Exercise
Given the listing that follows, report all lines in which the string "with" occurs.

Provided records
(** For a limit of at least 1, [get_recent_metrics] returns the last
    [min(limit, n)] of the [n] records of the kind, oldest first: the
    records split into the older ones and the returned ones.  A kind with
    no record gives the empty list. *)
Theorem get_recent_metrics_returns_last (mc : MetricsCollector)
    (metric_type : Py.pystr) (limit : Z) :
  1 <= limit ->
  let all := recorded mc metric_type in
  let recent := get_recent_metrics mc metric_type limit in
  recent = drop (length all - Z.to_nat limit) all /\
  all = take (length all - Z.to_nat limit) all ++ recent /\
  Z.of_nat (length recent) = Z.min limit (Z.of_nat (length all)) /\
  (metrics mc !! metric_type = None -> recent = []).
Proof.
  intros Hl all recent.
  assert (Hr : recent = drop (length all - Z.to_nat limit) all).
  { unfold recent, get_recent_metrics. by apply slice_from_last. }
  split; [exact Hr|]. split; [by rewrite Hr, take_drop|]. split.
  - rewrite Hr, length_drop. lia.
  - intros Hn. rewrite Hr. unfold all, recorded. rewrite Hn. done.
Qed.

Lemma get_recent_metrics_returns_last_witness :
  get_recent_metrics
    (record_request (record_request (init 0%Q) (Py.str "t1") (Py.str "/a")
                       (Py.str "GET") 200 1%Q)
       (Py.str "t2") (Py.str "/b") (Py.str "GET") 404 1%Q)
    (Py.str "requests") 1
  = [RequestMetric (Py.str "t2") (Py.str "/b") (Py.str "GET") 404 1%Q].
Proof.
  rewrite (proj1 (get_recent_metrics_returns_last _ (Py.str "requests") 1
                    ltac:(lia))).
  vm_compute. reflexivity.
Defined.

Lemma counter_increment_eq mc name :
  counter (increment mc name) name = counter mc name + 1.
Proof. unfold counter, increment. cbn [counters]. by rewrite lookup_insert_eq. Qed.

Lemma counter_increment_ne mc name name' :
  name <> name' -> counter (increment mc name) name' = counter mc name'.
Proof.
  intros Hne. unfold counter, increment. cbn [counters].
  by rewrite lookup_insert_ne.
Qed.

Lemma recorded_increment mc name kind :
  recorded (increment mc name) kind = recorded mc kind.
Proof. reflexivity. Qed.

Lemma recorded_append_eq mc kind m :
  recorded (append_metric mc kind m) kind = recorded mc kind ++ [m].
Proof. unfold recorded, append_metric. cbn [metrics]. by rewrite lookup_insert_eq. Qed.

Lemma recorded_append_ne mc kind kind' m :
  kind <> kind' -> recorded (append_metric mc kind m) kind' = recorded mc kind'.
Proof.
  intros Hne. unfold recorded, append_metric. cbn [metrics].
  by rewrite lookup_insert_ne.
Qed.

Lemma counter_append mc kind m name :
  counter (append_metric mc kind m) name = counter mc name.
Proof. reflexivity. Qed.

(** [record_transcription] appends exactly one record, after the records
    already there, and touches the records of no other kind; its real-time
    factor is 0 when the duration is not positive (no division by zero).
    For a mode other than "success" and "failed" it adds 1 to the counter
    of the mode and 1 to the counter of the outcome, and leaves the counter
    of the other outcome alone. *)
Theorem record_transcription_effect (mc : MetricsCollector)
    (timestamp request_id language : Py.pystr)
    (audio_duration processing_time : float) (segments_count : Z)
    (mode : Py.pystr) (success : bool) (error : option Py.pystr) :
  mode <> Py.str "success" -> mode <> Py.str "failed" ->
  let mc' := record_transcription mc timestamp request_id language
               audio_duration processing_time segments_count mode success
               error in
  (exists rtf,
     recorded mc' (Py.str "transcriptions")
     = recorded mc (Py.str "transcriptions") ++
       [TranscriptionMetric timestamp request_id language audio_duration
          processing_time segments_count mode success error rtf] /\
     ((audio_duration <= 0)%Q -> rtf = Finite 0%Q)) /\
  (forall kind, kind <> Py.str "transcriptions" ->
     recorded mc' kind = recorded mc kind) /\
  counter mc' (Py.str "transcriptions_" ++ mode)
  = counter mc (Py.str "transcriptions_" ++ mode) + 1 /\
  counter mc' (Py.str "transcriptions_success")
  = counter mc (Py.str "transcriptions_success") + (if success then 1 else 0) /\
  counter mc' (Py.str "transcriptions_failed")
  = counter mc (Py.str "transcriptions_failed") + (if success then 0 else 1).
Proof.
  intros Hs Hf mc'.
  assert (Hms : Py.str "transcriptions_" ++ mode <> Py.str "transcriptions_success").
  { change (Py.str "transcriptions_success")
      with (Py.str "transcriptions_" ++ Py.str "success").
    intros H. by apply app_inv_head in H. }
  assert (Hmf : Py.str "transcriptions_" ++ mode <> Py.str "transcriptions_failed").
  { change (Py.str "transcriptions_failed")
      with (Py.str "transcriptions_" ++ Py.str "failed").
    intros H. by apply app_inv_head in H. }
  assert (Hsf : Py.str "transcriptions_success" <> Py.str "transcriptions_failed")
    by (intros H; vm_compute in H; discriminate H).
  unfold mc', record_transcription.
  set (rtf := if gt_int audio_duration 0 then _ else _).
  set (m := TranscriptionMetric _ _ _ _ _ _ _ _ _ _).
  split; [|split].
  - exists rtf. split.
    + destruct success; rewrite !recorded_increment; apply recorded_append_eq.
    + intros Hd. unfold rtf, gt_int.
      assert (E : Qle_bool audio_duration (inject_Z 0) = true)
        by (by apply Qle_bool_iff).
      by rewrite E.
  - intros kind Hk.
    destruct success; rewrite !recorded_increment;
      by apply recorded_append_ne.
  - destruct success.
    + rewrite counter_increment_ne, counter_increment_eq by done.
      rewrite counter_increment_eq.
      rewrite (counter_increment_ne _ _ (Py.str "transcriptions_success")) by done.
      rewrite (counter_increment_ne _ (Py.str "transcriptions_success")
                 (Py.str "transcriptions_failed")) by done.
      rewrite (counter_increment_ne _ _ (Py.str "transcriptions_failed")) by done.
      rewrite !counter_append. repeat split; lia.
    + rewrite counter_increment_ne, counter_increment_eq by done.
      rewrite counter_increment_eq.
      rewrite (counter_increment_ne _ (Py.str "transcriptions_failed")
                 (Py.str "transcriptions_success")) by done.
      rewrite (counter_increment_ne _ _ (Py.str "transcriptions_success")) by done.
      rewrite (counter_increment_ne _ _ (Py.str "transcriptions_failed")) by done.
      rewrite !counter_append. repeat split; lia.
Qed.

Task response
    records split into the older ones and the returned ones.  A kind with
      with (Py.str "transcriptions_" ++ Py.str "success").
      with (Py.str "transcriptions_" ++ Py.str "failed").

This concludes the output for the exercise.